● **Problem requirements**
In the entries below, find the line with "Note: These commands" and print exactly every line from there up to and including the line with "wgmesh join --secret ~wgmesh://v1/K7x2...~", with no other lines.
The records START
(* ===== verification/MainCmd.v ===== *)
(** * The commands as they are run and as they print (main.go)

    What the commands of the command line print around the work that the other files
    model, the help, and the dispatch of the words after [pilot] and [referral]. *)

From S2P Require Import Prelude GoStrings GoNet GoText GoJson GoCrypto GoTime IfName Derive NodeConfig.
From S2P Require Import Systemd Referral Status GoFlag GoDuration Services Rpc Cli Pilot Report PilotPages.
From S2P Require Import CliProps.
Local Open Scope wgmesh_scope.

(** What a command prints, the errors and warnings it reports (without the lines of
    usage that may follow one), and whether its exit status is 0. *)
Record page := { stdout : list string; stderr : list string; succeeds : bool }.
Definition printed (l : list string) : page := {| stdout := l; stderr := []; succeeds := true |}.
Definition failed (out : list string) (err : string) : page := {| stdout := out; stderr := [err]; succeeds := false |}.

(** ** The help *)

(** A tilde stands for a double quote. *)
Definition with_quotes (s : string) : string := str_map (fun c => if Ascii.eqb c "~" then double_quote else c) s.

Definition versionOutput (version : string) : string := "wgmesh version " ^^ version.

Definition printUsage : string := with_quotes
"wgmesh - WireGuard mesh network builder

FLAGS:
  --version, -v               Show version information
  -state <file>    Path to mesh state file (default: " ^^ filepath_join [defaultStateDir; "mesh-state.json"%string] ^^ with_quotes ")
  -add <spec>      Add node (format: hostname:ip:ssh_host[:ssh_port])
  -remove <name>   Remove node by hostname
  -list            List all nodes
  -deploy          Deploy configuration to all nodes
  -init            Initialize new mesh state file
  -network <CIDR>  Custom mesh network for init (default: 10.99.0.0/16)
  -encrypt         Encrypt state file with password

SUBCOMMANDS (centralized mode):
  mesh list [--state <file>] [--encrypt]  List hostnames and mesh IPs

SUBCOMMANDS (decentralized mode):
  init --secret                 Generate a new mesh secret
	join --secret <SECRET>        Join a mesh network
	     [--account <cr_...>]    Save Lighthouse API key for service commands
	     [--mesh-subnet CIDR]    Custom mesh subnet (e.g. 192.168.100.0/24)
	     [--no-lan-discovery]     Disable LAN multicast discovery
	     [--no-ipv6]              Ignore IPv6 endpoints for connectivity
	     [--force-relay]          Prefer relay path for non-LAN peers
	     [--no-punching]          Disable NAT port punching/rendezvous
	     [--introducer]           Enable rendezvous introducer role
  status --secret <SECRET>      Show mesh status
  qr --secret <SECRET>          Display secret as QR code (text)
	install-service --secret ...  Install systemd service
	     [--account <cr_...>]    Save Lighthouse API key for service commands
	     [--no-lan-discovery]     Disable LAN multicast discovery in service
	     [--no-ipv6]              Ignore IPv6 endpoints in service
	     [--force-relay]          Prefer relay path in service
	     [--no-punching]          Disable NAT punching in service
	     [--introducer]           Enable rendezvous introducer role in service
  uninstall-service             Remove systemd service
  rotate-secret                 Rotate mesh secret

QUERY SUBCOMMANDS (decentralized mode):
  peers list                    List all active peers
  peers count                   Show peer statistics
  peers get <pubkey>            Get specific peer details

REFERRAL SUBCOMMANDS:
  referral show                 Show your referral code and share URL
  referral stats                Show local referral statistics
  referral validate <code>      Validate a referral code format

  Note: These commands query a running daemon via RPC socket.
  The daemon must be started with 'wgmesh join' first.

EXAMPLES:
  # Show version
  wgmesh --version
  wgmesh -v

  # Decentralized mode (automatic peer discovery):
  wgmesh init --secret                          # Generate a new mesh secret
  wgmesh join --secret ~wgmesh://v1/K7x2...~    # Join mesh on this node
  wgmesh join --secret ~...~ --account cr_123    # Join and save API key
  wgmesh join --secret ~...~ --privacy           # Join with Dandelion++ privacy
  wgmesh join --secret ~...~ --gossip            # Enable in-mesh gossip

  # Query running daemon:
  wgmesh peers list                              # List all active peers
  wgmesh peers count                             # Show peer counts
  wgmesh peers get <pubkey>                      # Get specific peer info

  # Centralized mode (SSH-based deployment):
  wgmesh -init -encrypt                         # Initialize encrypted state
  wgmesh -add node1:10.99.0.1:192.168.1.10     # Add a node
  wgmesh -deploy                               # Deploy to all nodes
  wgmesh mesh list                             # List hostnames and mesh IPs".

Definition printPilotUsage : string :=
"wgmesh pilot - Pilot evaluation management

SUBCOMMANDS:
  pilot init [--org <name>] [--contact <email>] [--nodes <n>] [--mode <mode>] [--duration <days>]
                          Initialize a new pilot evaluation
  pilot start              Start the pilot evaluation
  pilot status            Show pilot status and progress
  pilot report [--format <format>] [--output <file>]
                          Generate pilot evaluation report
  pilot complete          Finalize pilot and generate summary
  pilot validate          Run pilot validation checks

OPTIONS:
  --org <name>            Organization name (required for init)
  --contact <email>       Contact email (required for init)
  --nodes <n>             Expected number of nodes (default: 3)
  --mode <mode>           Operational mode: decentralized or centralized (default: decentralized)
  --duration <days>       Pilot duration in days (default: 30)
  --format <format>       Report format: console, json, html (default: console)
  --output <file>         Output file path (default: stdout)".

Definition printReferralUsage : string :=
"wgmesh referral - Referral program management

SUBCOMMANDS:
  referral show                 Show your referral code and share URL
  referral stats                Show local referral statistics
  referral validate <code>      Validate a referral code format

The referral store implementation lives in the private backend; this command
reads/writes only the local referral state file.".

(** ** status *)

Definition status_json (o : StatusOutput) : json :=
  JObj ([("interface", JStr (so_Interface o)); ("network_id", JStr (so_NetworkID o)); ("mesh_subnet", JStr (so_MeshSubnet o));
         ("mesh_ipv6_prefix", JStr (so_MeshIPv6Prefix o)); ("gossip_port", jint (so_GossipPort o));
         ("rendezvous_id", JStr (so_RendezvousID o))]%string ++ omit_str "service_status" (so_ServiceStatus o)).
Definition status_text (custom : bool) (o : StatusOutput) : list string :=
  ["Mesh Status"; "==========="; "Interface: " ^^ so_Interface o; "Network ID: " ^^ so_NetworkID o;
   "Mesh Subnet: " ^^ so_MeshSubnet o ^^ (if custom then " (custom)" else "");
   "Mesh IPv6 Prefix: " ^^ so_MeshIPv6Prefix o; "Gossip Port: " ^^ itoa (so_GossipPort o);
   "Rendezvous ID: " ^^ so_RendezvousID o; ""]%string
  ++ when (negb (String.eqb (so_ServiceStatus o) "")) ["Service Status: " ^^ so_ServiceStatus o]
  ++ [""; "(Run 'wg show' to see connected peers)"]%string.
(** [custom]: the command was given a subnet. *)
Definition status_page (r : result (bool * StatusOutput)) (custom : bool) : page :=
  match r with
  | Err e => failed [] e
  | Ok (true, o) => printed [print_indent (status_json o)]
  | Ok (false, o) => printed (status_text custom o)
  end.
The records END
● **Response for this exercise**
  Note: These commands query a running daemon via RPC socket.
  The daemon must be started with 'wgmesh join' first.

EXAMPLES:
  # Show version
  wgmesh --version
  wgmesh -v

  # Decentralized mode (automatic peer discovery):
  wgmesh init --secret                          # Generate a new mesh secret
  wgmesh join --secret ~wgmesh://v1/K7x2...~    # Join mesh on this node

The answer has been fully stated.